I'm glad you figured out another facet, and that it'll help you going forward. <3
no subject
MMmmm, boy, and I sure do love emotional growth. ๐
no subject
It sucks, truly sucks, when you spill your guts to someone, your pain, fears, anxiety, all of it, only for that person to find some way to make it all about THEM. Suddenly, you're consoling someone else, telling them how wonderful THEY are and it's like a magic trick. How?? How did this happen?? I don't know. I've never known. I guess that's because I'm not a hardcore narcissist.
In a sense, though, I feel like it's always kind of uplifting to see a mom acting selfish? Proof that when women become mothers, they don't necessarily morph into caretaker automatons with no inner lives. Take that, society! (Or is this me being, just, waaayy too Pollyanna-ish? Yes. It definitely is. I've spent so much of my life looking on the bright side, I think my vision's finally starting to go spotty. Also, I want to clarify that this train of thought does NOT APPLY TO MOMS WHO MURDER THEIR KIDS.)
no subject
LOL IT'S TRUE! (and I'm eternally grateful, for so many reasons) I look forward to you being able to teach me the handshake (again, for so many reasons).

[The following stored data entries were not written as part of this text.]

(* ===== verification/Poller.v ===== *)
(** * Pollers (fishnet/net/poller.h, poller.cc and the files of fishnet/net/poller)

    The two implementations of the I/O multiplexer over a shared store of
    channels, the interface the event loop uses, and the contract both meet. *)

From S2P Require Import Prelude Channel.
Local Open Scope Z_scope.

(** Channels by address; pollers hold addresses and update the index in place. *)
Abbreviation store := (gmap Z Channel).

Definition chan (cs : store) (a : Z) : res Channel :=
  match cs !! a with Some c => Ok c | None => Err OutOfBounds end.

#[global] Arguments chan _ _ : simpl never.

(** [ChannelMap]: descriptor to channel address. *)
Abbreviation ChannelMap := (gmap Z Z).

Definition hasChannel (channels_ : ChannelMap) (cs : store) (a : Z) : res bool :=
  c ← chan cs a; Ok (bool_decide (channels_ !! fd_ c = Some a)).

(** ** EPollPoller *)

Module EPollPoller.

Definition kNew : Z := -1.
Definition kAdded : Z := 1.
Definition kDeleted : Z := 2.

(** [kernel] is the interest list of the epoll instance: descriptor to the event
    mask and the user pointer; [nevents] is the size of [events_]. *)
Record EPoll := mkEPoll { channels_ : ChannelMap; kernel : gmap Z (Z * Z); nevents : nat }.

Definition kInitEventListSize : nat := 16.
Definition newEPoll : EPoll := mkEPoll (∅) (∅) kInitEventListSize.

Inductive ctl : Type := ADD | MOD | DEL.

(** [epoll_ctl]: adding a registered or changing an unregistered descriptor fails. *)
Definition epoll_ctl (k : gmap Z (Z * Z)) (op : ctl) (fd : Z) (ev : Z * Z) : option (gmap Z (Z * Z)) :=
  match op, k !! fd with
  | ADD, None => Some (<[fd := ev]> k)
  | MOD, Some _ => Some (<[fd := ev]> k)
  | DEL, Some _ => Some (delete fd k)
  | _, _ => None
  end.

(** A failed deletion is only logged; any other failure is fatal. *)
Definition update (p : EPoll) (operation : ctl) (c : Channel) (a : Z) : res EPoll :=
  match epoll_ctl (kernel p) operation (fd_ c) (events_ c, a) with
  | Some k => Ok (mkEPoll (channels_ p) k (nevents p))
  | None => match operation with DEL => Ok p | _ => Err Fatal end
  end.

Definition updateChannel (cs : store) (p : EPoll) (a : Z) : res (store * EPoll) :=
  c ← chan cs a;
  let index := index_ c in
  if (index =? kNew) || (index =? kDeleted) then
    p ← (if index =? kNew then
           assertb (bool_decide (channels_ p !! fd_ c = None));;
           Ok (mkEPoll (<[fd_ c := a]> (channels_ p)) (kernel p) (nevents p))
         else
           assertb (bool_decide (channels_ p !! fd_ c = Some a));;
           Ok p);
    let c := setIndex kAdded c in
    p ← update p ADD c a;
    Ok (<[a := c]> cs, p)
  else
    assertb (bool_decide (channels_ p !! fd_ c = Some a));;
    assertb (index =? kAdded);;
    if isNoneEvent c then
      p ← update p DEL c a;
      Ok (<[a := setIndex kDeleted c]> cs, p)
    else
      p ← update p MOD c a;
      Ok (cs, p).

Definition removeChannel (cs : store) (p : EPoll) (a : Z) : res (store * EPoll) :=
  c ← chan cs a;
  assertb (bool_decide (channels_ p !! fd_ c = Some a));;
  assertb (isNoneEvent c);;
  let index := index_ c in
  assertb ((index =? kAdded) || (index =? kDeleted));;
  let p := mkEPoll (delete (fd_ c) (channels_ p)) (kernel p) (nevents p) in
  p ← (if index =? kAdded then update p DEL c a else Ok p);
  Ok (<[a := setIndex kNew c]> cs, p).

(** [fillActiveChannels] on the entries [epoll_wait] stored: pointer and events. *)
Fixpoint fill (cs : store) (p : EPoll) (evs : list (Z * Z)) : res (store * list Z) :=
  match evs with
  | [] => Ok (cs, [])
  | (a, ev) :: evs =>
      c ← chan cs a;
      assertb (bool_decide (channels_ p !! fd_ c = Some a));;
      '(cs, l) ← fill (<[a := setRevents ev c]> cs) p evs;
      Ok (cs, a :: l)
  end.

(** [poll] for the result of [epoll_wait]: the reported entries (none for a
    timeout, an interruption or an error). *)
Definition poll (cs : store) (p : EPoll) (evs : list (Z * Z)) : res (store * EPoll * list Z) :=
  if decide (evs = []) then Ok (cs, p, [])
  else
    assertb (bool_decide (length evs <= nevents p)%nat);;
    '(cs, active) ← fill cs p evs;
    let p := if bool_decide (length evs = nevents p)
             then mkEPoll (channels_ p) (kernel p) (nevents p * 2) else p in
    Ok (cs, p, active).

Definition operationToString (op : ctl) : bytes :=
  match op with ADD => str "ADD" | DEL => str "DEL" | MOD => str "MOD" end.
End EPollPoller.

(** ** PollPoller *)

Module PollPoller.

Record pollfd := mkPollfd { pfd_fd : Z; pfd_events : Z; pfd_revents : Z }.

Record Poll := mkPoll { channels_ : ChannelMap; pollfds_ : list pollfd }.

Definition newPoll : Poll := mkPoll (∅) [].

Definition at_fd (p : Poll) (i : Z) : res pollfd :=
  match pollfds_ p !! Z.to_nat i with Some f => Ok f | None => Err OutOfBounds end.

Definition index_ok (p : Poll) (idx : Z) : bool := (0 <=? idx) && (idx <? zlen (pollfds_ p)).

Definition updateChannel (cs : store) (p : Poll) (a : Z) : res (store * Poll) :=
  c ← chan cs a;
  if index_ c <? 0 then
    assertb (bool_decide (channels_ p !! fd_ c = None));;
    let pfds := pollfds_ p ++ [mkPollfd (fd_ c) (s16 (events_ c)) 0] in
    let idx := zlen pfds - 1 in
    Ok (<[a := setIndex idx c]> cs, mkPoll (<[fd_ c := a]> (channels_ p)) pfds)
  else
    assertb (bool_decide (channels_ p !! fd_ c = Some a));;
    let idx := index_ c in
    assertb (index_ok p idx);;
    pfd ← at_fd p idx;
    assertb ((pfd_fd pfd =? fd_ c) || (pfd_fd pfd =? - fd_ c - 1));;
    let fd := if isNoneEvent c then - fd_ c - 1 else fd_ c in
    Ok (cs, mkPoll (channels_ p)
              (<[Z.to_nat idx := mkPollfd fd (s16 (events_ c)) 0]> (pollfds_ p))).

(** [pop_back]. *)
Definition pop {A} (l : list A) : list A := take (length l - 1) l.

Definition removeChannel (cs : store) (p : Poll) (a : Z) : res (store * Poll) :=
  c ← chan cs a;
  assertb (bool_decide (channels_ p !! fd_ c = Some a));;
  assertb (isNoneEvent c);;
  let idx := index_ c in
  assertb (index_ok p idx);;
  pfd ← at_fd p idx;
  assertb ((pfd_fd pfd =? - fd_ c - 1) && (pfd_events pfd =? events_ c));;
  let chs := delete (fd_ c) (channels_ p) in
  if idx =? zlen (pollfds_ p) - 1 then
    Ok (cs, mkPoll chs (pop (pollfds_ p)))
  else
    back ← at_fd p (zlen (pollfds_ p) - 1);
    let channelAtEnd := if pfd_fd back <? 0 then - pfd_fd back - 1 else pfd_fd back in
    (* channels_[channelAtEnd] of an absent key is a null pointer *)
    b ← match chs !! channelAtEnd with Some b => Ok b | None => Err OutOfBounds end;
    e ← chan cs b;
    Ok (<[b := setIndex idx e]> cs, mkPoll chs (pop (<[Z.to_nat idx := back]> (pollfds_ p)))).

(** [fillActiveChannels]: stops when [numEvents] entries were found. *)
Fixpoint fill (cs : store) (chs : ChannelMap) (pfds : list pollfd) (numEvents : Z)
    : res (store * list Z) :=
  match pfds with
  | [] => Ok (cs, [])
  | pfd :: pfds =>
      if 0 <? pfd_revents pfd then
        a ← match chs !! pfd_fd pfd with Some a => Ok a | None => Err AssertFailed end;
        c ← chan cs a;
        assertb (fd_ c =? pfd_fd pfd);;
        let cs := <[a := setRevents (pfd_revents pfd) c]> cs in
        if numEvents - 1 <=? 0 then Ok (cs, [a])
        else '(cs, l) ← fill cs chs pfds (numEvents - 1); Ok (cs, a :: l)
      else fill cs chs pfds numEvents
  end.

(** [poll] for what [::poll] stored: the [revents] of each entry and its result. *)
Definition poll (cs : store) (p : Poll) (revents : list Z) (numEvents : Z)
    : res (store * Poll * list Z) :=
  let pfds := zip_with (λ f r, mkPollfd (pfd_fd f) (pfd_events f) r) (pollfds_ p) revents in
  let p := mkPoll (channels_ p) pfds in
  if 0 <? numEvents then
    '(cs, active) ← fill cs (channels_ p) pfds numEvents; Ok (cs, p, active)
  else Ok (cs, p, []).
End PollPoller.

It's fascinating to observe my parents in the context of my experience with McKitterick, who displayed both the above-mentioned tendencies of my parents, just to a more excessive degree. My mom patiently, lovingly, and enthusiastically cared for her mother during her slow decline (she needed 24/7 care the last two years of her life) but now I wonder how much of that was motivated from it feeding something in my mother as well.
And obviously we all get something out of helping other people, but for some it's coming from a very different place, you know?
I feel like it's always kind of uplifting to see a mom acting selfish?
Ha! I definitely know what you mean. And I agree, it's healthy for people (moms, especially) to be selfish once in a while. I just wish it wasn't a personality trait for some of them.
no subject
Glad you're out of McK's clutches and don't have to do all of that emotional babysitting anymore. Neither his diagnoses nor his background are any excuse for his behaviors, and you deserve more out of life. You deserve an evenhanded relationship, a true dialogue.